I noticed that the notes I took during his talk mostly failed me, because I was so enthralled in what Ken was saying and how he was saying it. Nonetheless, here are some of the things I jotted down:

  • There is an exhilaration you feel when you’re doing what God had in mind when He spoke you into existence.
  • Irenaeus: “The glory of God is man fully alive.”
  • Ben Franklin: “Many men die at 25 and aren’t buried until they’re 75.”
  • Switchfoot: “I wanna wake up kicking and screaming.”
  • This life is not a waiting room for eternal life.
  • A sign of life is discipline.
  • Do what you do to live, not because it’s a living.
  • The opposite of discipline is death.
  • If you proclaim anything you will be criticized.
  • Fail quickly; get it over with.
  • Failure is the ticket to success.
  • Confidence is using your giftedness according to God’s purpose.
  • Take chances and risks.
  • “Signs of life” are relationships.

At this point, Ken began to speak about his own relationships. He introduced us to his family and his grandchildren. He told us about what he called his “Fairy Granddaughters.” He spoke about them with humor, passion, compassion, and the kind of love only a grandfather can have for his grandchildren. He engaged us by allowing us to get to know them all. I was drawn in deeply because I saw my own family in his.

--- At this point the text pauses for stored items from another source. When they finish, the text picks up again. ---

(** * etf_auto_invest: the portfolio allocator and the dip-buy decision

    A shallow embedding of [modules/portfolio_allocator.py] (class
    [PortfolioAllocator]) and of the part of [modules/strategy.py]
    ([TradingStrategy.execute_dip_buy]) that narrows and restores the
    allocator's universe.

    Conventions of the embedding:
    - Python numbers (the [int]s of the price feed and the [float]s of the
      allocation arithmetic) are exact rationals [Q]; equality of computed
      amounts is [Qeq] ([==]).  Rounding of IEEE doubles is not modelled.
    - Python dictionaries read from the configuration are records whose
      optional keys are [option] fields; dictionaries used as maps
      ([current_prices], [CATEGORY_LIMITS], [category_totals]) are [gmap]s.
    - A Python exception is a [Raise] in the [result] monad.
    - [print] calls are dropped; the final value of the local variable
      [total_remainder], which the source only prints, is returned next to
      the orders by the [_state] variants. *)

From Stdlib Require Import QArith Qabs Qround ZArith Lia Lqa.
From stdpp Require Import gmap strings list sorting.

Open Scope string_scope.

(** ** Exceptions *)

Inductive PyError : Type :=
  | ZeroDivisionError
  | ValueError (msg : string)
  | KeyError (key : string).

Inductive result (A : Type) : Type :=
  | Ok (a : A)
  | Raise (e : PyError).
Arguments Ok {A} a.
Arguments Raise {A} e.

#[global] Instance result_ret : MRet result := fun _ a => Ok a.
#[global] Instance result_bind : MBind result := fun _ _ f m =>
  match m with
  | Ok a => f a
  | Raise e => Raise e
  end.
#[global] Instance result_fmap : FMap result := fun _ _ f m =>
  match m with
  | Ok a => Ok (f a)
  | Raise e => Raise e
  end.

(** ** Python arithmetic *)

(** [a / b]: true division, [ZeroDivisionError] on a zero divisor. *)
Definition py_div (a b : Q) : result Q :=
  if Qeq_bool b 0 then Raise ZeroDivisionError else Ok (a / b)%Q.

(** [int(x)]: truncation toward zero. *)
Definition py_int (x : Q) : Z := Z.quot (Qnum x) (Zpos (Qden x)).

(** [sum(xs)]: left to right from 0. *)
Definition py_sum (xs : list Q) : Q := fold_left Qplus xs 0%Q.


(** [sorted(xs, key=...)]: the stable sort on an integer key. *)
Fixpoint insert_by {A : Type} (key : A -> Z) (x : A) (l : list A) : list A :=
  match l with
  | [] => [x]
  | y :: l' => if (key x <=? key y)%Z then x :: y :: l'
               else y :: insert_by key x l'
  end.

Definition sorted {A : Type} (key : A -> Z) (l : list A) : list A :=
  foldr (insert_by key) [] l.

(** ** Data model *)

(** An entry of [ETF_LIST]. [code] and [name] are read with [etf['...']],
    the other keys with [etf.get('...', default)]. *)
Module Etf.
Record t : Type := mk {
  code : string;
  name : string;
  category : option string;
  weight : option Q;
  custom_ratio : option Q;
  priority : option Z;
  enabled : option bool
}.
End Etf.

(** A value of [CATEGORY_LIMITS]. *)
Module Limit.
Record t : Type := mk { max_allocation : option Q }.
End Limit.

(** A line returned by [calculate_allocation]. *)
Module Alloc.
Record t : Type := mk {
  code : string;
  name : string;
  category : string;
  allocated_amount : Q;
  ratio : Q;
  priority : Z;
  weight : option Q
}.
End Alloc.

(** A buy order returned by [calculate_buy_quantities]. *)
Module Order.
Record t : Type := mk {
  code : string;
  name : string;
  category : string;
  allocated_amount : Q;
  current_price : Q;
  quantity : Z;
  actual_amount : Q;
  remainder : Q;
  priority : Z
}.
End Order.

And he told a story. It was a story about his granddaughter getting lost on a mountain in Colorado. The story was captivating because it was filled with “real life” situations, humor, tension, humor, exhilaration, humor, relief, and humor. This is the part of the talk when I found myself wiping away tears. I was identifying completely with the speaker and feeling the arms of the story being wrapped around me. I saw my own love and passion for my children, the way Ken has love and passion for his grandchildren.

It was a bold and blatant reminder that one of the greatest reasons to be alive is to be in relationship with those closest to you: your own family. I wasn’t taking notes at this point, but while his granddaughter was lost Ken said he found himself out in the woods on his hands and knees praying something like this: “Take my property; take everything I own; take my health; …take my life…but please bring back my granddaughter alive.”

What parent or grandparent wouldn’t pray that same prayer in a similar situation? My family is more important to me than life itself. I guess that’s why I found myself in such an emotional state at that point of the talk. I saw others wiping tears, as well (fellow re:creators, you know who you are!).

I guess Ken’s point was: God gives life in this world purpose. That purpose is filled full in many ways. One of the greatest ways is by the very people with whom we laugh and cry, sing and shout, live and breathe…the people that we call our family.

When the room was, at the end, still with the silence of incredible appreciation, Ken finished his talk with words I will never forget: “Live. For God’s sake. Live”

  • Ken had set us out to sea with self-deprecating humor.
  • He floated the bait by using interesting quotes.
  • And he set the hook by using his own story to get us to think about our own.

As Irenaeus said, “The glory of God is man fully alive.” What is it that makes you feel fully alive?